Exercise objective ::
Please give again, word for word, each line that falls between the line with "Module DataSource." and the end of the data, inclusive.

Information supplied ::
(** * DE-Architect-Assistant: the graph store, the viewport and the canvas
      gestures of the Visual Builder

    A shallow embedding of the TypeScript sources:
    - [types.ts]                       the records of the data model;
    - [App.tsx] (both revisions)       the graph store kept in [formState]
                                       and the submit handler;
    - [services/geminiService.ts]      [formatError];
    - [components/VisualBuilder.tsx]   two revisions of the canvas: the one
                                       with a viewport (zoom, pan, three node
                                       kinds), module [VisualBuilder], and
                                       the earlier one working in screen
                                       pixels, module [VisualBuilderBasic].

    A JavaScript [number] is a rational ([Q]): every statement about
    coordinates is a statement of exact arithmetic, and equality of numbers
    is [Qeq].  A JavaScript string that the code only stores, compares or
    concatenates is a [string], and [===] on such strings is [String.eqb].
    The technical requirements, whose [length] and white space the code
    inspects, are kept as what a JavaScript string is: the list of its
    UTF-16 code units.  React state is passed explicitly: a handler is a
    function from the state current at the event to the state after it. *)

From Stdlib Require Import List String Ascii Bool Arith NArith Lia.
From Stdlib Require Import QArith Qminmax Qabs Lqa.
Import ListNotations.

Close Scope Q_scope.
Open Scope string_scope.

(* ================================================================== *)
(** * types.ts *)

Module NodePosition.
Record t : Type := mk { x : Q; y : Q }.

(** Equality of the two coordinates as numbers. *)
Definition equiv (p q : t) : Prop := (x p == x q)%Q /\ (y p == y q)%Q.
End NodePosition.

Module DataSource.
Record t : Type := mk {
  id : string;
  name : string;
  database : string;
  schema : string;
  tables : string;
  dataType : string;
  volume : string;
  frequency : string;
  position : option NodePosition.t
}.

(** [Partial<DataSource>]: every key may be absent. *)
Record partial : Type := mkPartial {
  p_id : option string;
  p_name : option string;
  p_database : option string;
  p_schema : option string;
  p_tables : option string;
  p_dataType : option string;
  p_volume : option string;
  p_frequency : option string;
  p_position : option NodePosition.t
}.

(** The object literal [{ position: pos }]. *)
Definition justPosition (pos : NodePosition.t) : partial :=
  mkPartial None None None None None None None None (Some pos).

Written answer ::
Module DataSource.
Record t : Type := mk {
  id : string;
  name : string;
  database : string;
  schema : string;
  tables : string;
  dataType : string;
  volume : string;
  frequency : string;
  position : option NodePosition.t
}.

(** [Partial<DataSource>]: every key may be absent. *)
Record partial : Type := mkPartial {
  p_id : option string;
  p_name : option string;
  p_database : option string;
  p_schema : option string;
  p_tables : option string;
  p_dataType : option string;
  p_volume : option string;
  p_frequency : option string;
  p_position : option NodePosition.t
}.

(** The object literal [{ position: pos }]. *)
Definition justPosition (pos : NodePosition.t) : partial :=
  mkPartial None None None None None None None None (Some pos).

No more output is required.